> To do
Only one stretch of the data below is wanted: the lines starting at the one with "last [next_power_of_two 100]" and ending at the one with "Definition next_power_of_two (n", both included, given again exactly.

(Stored data entries)
Record KnxSwitchConfig : Type := mkKnxSwitchConfig {
  switch_name : string; switch_enabled : bool; group_address : string;
  state_address : option string; expose_to_ha : bool
}.

Record KnxAdapterConfig : Type := mkKnxAdapterConfig {
  adapter_name : string; adapter_host : string; adapter_port : Z; adapter_enabled : bool;
  connection_type : KnxConnectionType; connection_timeout : Z; read_timeout : Z;
  meters : list KnxMeterConfig; switches : list KnxSwitchConfig
}.

Record Config : Type := mkConfig {
  httpd : HttpdConfig;
  mqtt : MqttConfig;
  db : DatabaseConfig;
  modbus : ModbusConfig;
  tibber : list TibberConfig;
  oms : list OmsConfig;
  victron : list VictronConfig;
  knx : list KnxAdapterConfig
}.

(** ** Defaults *)

Definition httpd_enabled_default : bool := true.
Definition httpd_port_default : Z := 8240.
Definition mqtt_client_name_default : string := "energy2mqtt".
Definition db_dbtype_default : string := "sqlite".
Definition db_uri_default : string := "devices.db".
Definition httpd_default : HttpdConfig :=
  {| httpd_enabled := httpd_enabled_default; httpd_port := httpd_port_default |}.
Definition db_default : DatabaseConfig := {| dbtype := db_dbtype_default; uri := db_uri_default |}.
Definition modbus_default : ModbusConfig := {| hubs := [] |}.

(** ** Deserialization with [#[serde(default)]]

    What [serde_yml::from_str] found in the document: [None] for a key
    that is absent.  Integers are read as [Z] and must fit the field's
    width ([u16] ports).  The sections [modbus], [tibber], [oms],
    [victron] and [knx] are taken as deserialized values. *)











(** ** The holder *)

Inductive ConfigOperation : Type := ADD | DELETE | CHANGE.

#[global] Instance ConfigOperation_eq_dec : EqDecision ConfigOperation.
Proof. solve_decision. Defined.

Record ConfigChange : Type := mkConfigChange { operation : ConfigOperation; base : string }.

Inductive ConfigBases : Type :=
| Httpd (c : HttpdConfig)
| Mqtt (c : MqttConfig)
| Modbus (c : ModbusConfig)
| Tibber (c : list TibberConfig)
| Oms (c : list OmsConfig)
| Victron (c : list VictronConfig)
| Knx (c : list KnxAdapterConfig).

(** [ConfigHolder]: [sent] is every change sent on the broadcast
    channel [callbacks.sender], oldest first. *)
Record ConfigHolder : Type := mkConfigHolder {
  config : Config; dirty : bool; base_path : string; sent : list ConfigChange
}.

(** The file system: the contents of the files that exist, and which
    paths may be written. *)
Record FileSystem : Type := mkFileSystem { files : gmap string string; writable : string -> bool }.


(** [format!("{:?}", s)] of a [String]: quoted, with backslash and
    double quote escaped (strings without control characters). *)
Definition dquote : ascii := ascii_of_nat 34.
Definition backslash : ascii := ascii_of_nat 92.

Fixpoint escape_debug (s : string) : string :=
  match s with
  | EmptyString => EmptyString
  | String c rest =>
      if ascii_dec c backslash then String backslash (String backslash (escape_debug rest))
      else if ascii_dec c dquote then String backslash (String dquote (escape_debug rest))
      else String c (escape_debug rest)
  end.

Definition string_debug (s : string) : string := String dquote (escape_debug s ++ String dquote EmptyString).

(** [fs::copy(from, to)]: fails when [from] does not exist or [to]
    cannot be written. *)
Definition fs_copy (fs : FileSystem) (src dst : string) : option FileSystem :=
  match files fs !! src with
  | Some c => if writable fs dst then Some {| files := <[dst := c]> (files fs); writable := writable fs |}
              else None
  | None => None
  end.

Definition fs_write (fs : FileSystem) (path contents : string) : option FileSystem :=
  if writable fs path then Some {| files := <[path := contents]> (files fs); writable := writable fs |}
  else None.

(** [ConfigHolder::save]: nothing when not dirty; the paths are built
    with [{:?}] of [base_path]; the backup copy first, the document
    after it, and [dirty] is cleared only when both succeed. *)
Definition save (to_yaml : Config -> string) (fs : FileSystem) (h : ConfigHolder)
    : FileSystem * ConfigHolder :=
  if negb (dirty h) then (fs, h) else
  let config_path := (string_debug (base_path h) ++ "/e2m.yaml")%string in
  let backup_path := (string_debug (base_path h) ++ "/backup.yaml")%string in
  match fs_copy fs config_path backup_path with
  | None => (fs, h)
  | Some fs1 =>
      match fs_write fs1 config_path (to_yaml (config h)) with
      | Some fs2 => (fs2, {| config := config h; dirty := false; base_path := base_path h; sent := sent h |})
      | None => (fs1, h)
      end
  end.

Definition is_dirty (h : ConfigHolder) : bool := dirty h.

(** [update_config]: replace one section, mark dirty, broadcast the
    change under the section's name. *)
Definition update_config (op : ConfigOperation) (new_data : ConfigBases) (h : ConfigHolder) : ConfigHolder :=
  let c := config h in
  let '(c', b) :=
    match new_data with
    | Httpd x => ({| httpd := x; mqtt := mqtt c; db := db c; modbus := modbus c; tibber := tibber c;
                     oms := oms c; victron := victron c; knx := knx c |}, "httpd")
    | Mqtt x => ({| httpd := httpd c; mqtt := x; db := db c; modbus := modbus c; tibber := tibber c;
                    oms := oms c; victron := victron c; knx := knx c |}, "mqtt")
    | Modbus x => ({| httpd := httpd c; mqtt := mqtt c; db := db c; modbus := x; tibber := tibber c;
                      oms := oms c; victron := victron c; knx := knx c |}, "modbus")
    | Tibber x => ({| httpd := httpd c; mqtt := mqtt c; db := db c; modbus := modbus c; tibber := x;
                      oms := oms c; victron := victron c; knx := knx c |}, "tibber")
    | Oms x => ({| httpd := httpd c; mqtt := mqtt c; db := db c; modbus := modbus c; tibber := tibber c;
                   oms := x; victron := victron c; knx := knx c |}, "oms")
    | Victron x => ({| httpd := httpd c; mqtt := mqtt c; db := db c; modbus := modbus c; tibber := tibber c;
                       oms := oms c; victron := x; knx := knx c |}, "victron")
    | Knx x => ({| httpd := httpd c; mqtt := mqtt c; db := db c; modbus := modbus c; tibber := tibber c;
                   oms := oms c; victron := victron c; knx := x |}, "knx")
    end%string in
  {| config := c'; dirty := true; base_path := base_path h;
     sent := app (sent h) [{| operation := op; base := b |}] |}.

(** [get_copy]. *)
Definition get_copy (b : string) (h : ConfigHolder) : res string ConfigBases :=
  let c := config h in
  if String.eqb b "httpd" then ROk (Httpd (httpd c))
  else if String.eqb b "mqtt" then ROk (Mqtt (mqtt c))
  else if String.eqb b "modbus" then ROk (Modbus (modbus c))
  else if String.eqb b "tibber" then ROk (Tibber (tibber c))
  else if String.eqb b "oms" then ROk (Oms (oms c))
  else if String.eqb b "victron" then ROk (Victron (victron c))
  else if String.eqb b "knx" then ROk (Knx (knx c))
  else RErr "Type not known"%string.

Definition get_complete_config (h : ConfigHolder) : Config := config h.

(** [get_config_or_panic!(base, pat)]: [unwrap] of [get_copy], then a
    [panic!] when the variant is not [pat] ([sel] extracts it). *)
Definition get_config_or_panic {A} (b : string) (sel : ConfigBases -> option A) (h : ConfigHolder)
    : res Empty_set A :=
  match get_copy b h with
  | ROk c => match sel c with Some a => ROk a | None => RPanic ExplicitPanic end
  | _ => RPanic UnwrapFailed
  end.

Definition sel_httpd (c : ConfigBases) : option HttpdConfig := match c with Httpd x => Some x | _ => None end.
Definition sel_mqtt (c : ConfigBases) : option MqttConfig := match c with Mqtt x => Some x | _ => None end.
Definition sel_modbus (c : ConfigBases) : option ModbusConfig := match c with Modbus x => Some x | _ => None end.
Definition sel_victron (c : ConfigBases) : option (list VictronConfig) :=
  match c with Victron x => Some x | _ => None end.

(** The name under which [update_config] broadcasts a section, and
    under which [get_copy] returns it. *)
Definition section_name (c : ConfigBases) : string :=
  match c with
  | Httpd _ => "httpd" | Mqtt _ => "mqtt" | Modbus _ => "modbus" | Tibber _ => "tibber"
  | Oms _ => "oms" | Victron _ => "victron" | Knx _ => "knx"
  end.

(** ** The broadcast channel (tokio::sync::broadcast)

    A receiver is the index in [sent] of the next change it will see;
    [get_change_receiver] starts at the end.  The channel holds the
    last [next_power_of_two 100] changes: a receiver further behind
    gets [Err(Lagged)] and is moved to the oldest change kept. *)

Definition CONFIG_CHANNEL_CAPACITY : nat := 100.

(** [usize::next_power_of_two], which tokio applies to the capacity. *)
Definition next_power_of_two (n : nat) : nat := 2 ^ Nat.log2_up n.

Definition get_change_receiver (h : ConfigHolder) : nat := List.length (sent h).

Inductive RecvError : Type := Lagged (n : nat).

(** [Receiver::recv]: [None] while no change is pending (the task
    waits); otherwise the change or the lag error, with the new
    position. *)
Definition recv (h : ConfigHolder) (rx : nat) : option (res RecvError ConfigChange * nat) :=
  let n := List.length (sent h) in
  let cap := next_power_of_two CONFIG_CHANNEL_CAPACITY in
  if (n <=? rx)%nat then None
  else if (cap <? n - rx)%nat then Some (RErr (Lagged (n - rx - cap)), (n - cap)%nat)
  else match sent h !! rx with
       | Some c => Some (ROk c, S rx)
       | None => None
       end.

(** ** Lemmas *)

Lemma next_power_of_two_100 : next_power_of_two CONFIG_CHANNEL_CAPACITY = 128%nat.
Proof. reflexivity. Qed.

Lemma update_config_sent op nd h :
  sent (update_config op nd h) = sent h ++ [{| operation := op; base := section_name nd |}].
Proof. destruct nd; reflexivity. Qed.

Ltac case_eqb :=
  repeat match goal with
  | |- context [String.eqb ?a ?b] => destruct (String.eqb_spec a b); subst
  | H : context [String.eqb ?a ?b] |- _ => destruct (String.eqb_spec a b); subst
  end.

Lemma get_copy_name b h c : get_copy b h = ROk c -> section_name c = b.
Proof. unfold get_copy. case_eqb; intros [= <-]; reflexivity. Qed.





Lemma recv_pending h rx :
  (rx < List.length (sent h))%nat ->
  recv h rx = if (128 <? List.length (sent h) - rx)%nat
              then Some (RErr (Lagged (List.length (sent h) - rx - 128)), (List.length (sent h) - 128)%nat)
              else (c ← sent h !! rx; Some (ROk c, S rx)).
Proof.
  intros Hlt. unfold recv. rewrite next_power_of_two_100.
  destruct (List.length (sent h) <=? rx)%nat eqn:E; [apply Nat.leb_le in E; lia|].
  destruct (128 <? _)%nat; [done|]. by destruct (sent h !! rx).
Qed.

Lemma recv_next h r c :
  (List.length (sent h) - r <= 128)%nat -> sent h !! r = Some c -> recv h r = Some (ROk c, S r).
Proof.
  intros Hk Hc. assert (Hlt : (r < List.length (sent h))%nat) by (apply lookup_lt_Some in Hc; done).
  rewrite (recv_pending _ _ Hlt). destruct (Nat.ltb_spec 128 (List.length (sent h) - r)); [lia|].
  by rewrite Hc.
Qed.

Lemma recv_end h : recv h (List.length (sent h)) = None.
Proof. unfold recv. by rewrite Nat.leb_refl. Qed.

Lemma recv_lag h r :
  (r < List.length (sent h))%nat -> (128 < List.length (sent h) - r)%nat ->
  exists e r', recv h r = Some (RErr e, r').
Proof.
  intros Hlt Hk. rewrite (recv_pending _ _ Hlt).
  destruct (Nat.ltb_spec 128 (List.length (sent h) - r)); [eauto|lia].
Qed.

Lemma escape_debug_app s1 s2 : escape_debug (s1 ++ s2) = (escape_debug s1 ++ escape_debug s2)%string.
Proof.
  induction s1 as [|c s1 IH]; [done|]. rewrite str_cons_app. cbn.
  destruct ascii_dec; [rewrite IH; done|]. destruct ascii_dec; rewrite IH; done.
Qed.

(** Every path [save] touches begins with a double quote. *)
Lemma fs_copy_quoted fs b s :
  (forall path c, files fs !! path = Some c -> String.get 0 path <> Some dquote) ->
  fs_copy fs (string_debug b ++ s)%string (string_debug b ++ "/backup.yaml")%string = None.
Proof.
  intros Hq. unfold fs_copy.
  destruct (files fs !! _) as [c|] eqn:E; [|done].
  exfalso. apply (Hq _ _ E). reflexivity.
Qed.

> Exercise result
    last [next_power_of_two 100] changes: a receiver further behind
    gets [Err(Lagged)] and is moved to the oldest change kept. *)

Definition CONFIG_CHANNEL_CAPACITY : nat := 100.

(** [usize::next_power_of_two], which tokio applies to the capacity. *)
Definition next_power_of_two (n : nat) : nat := 2 ^ Nat.log2_up n.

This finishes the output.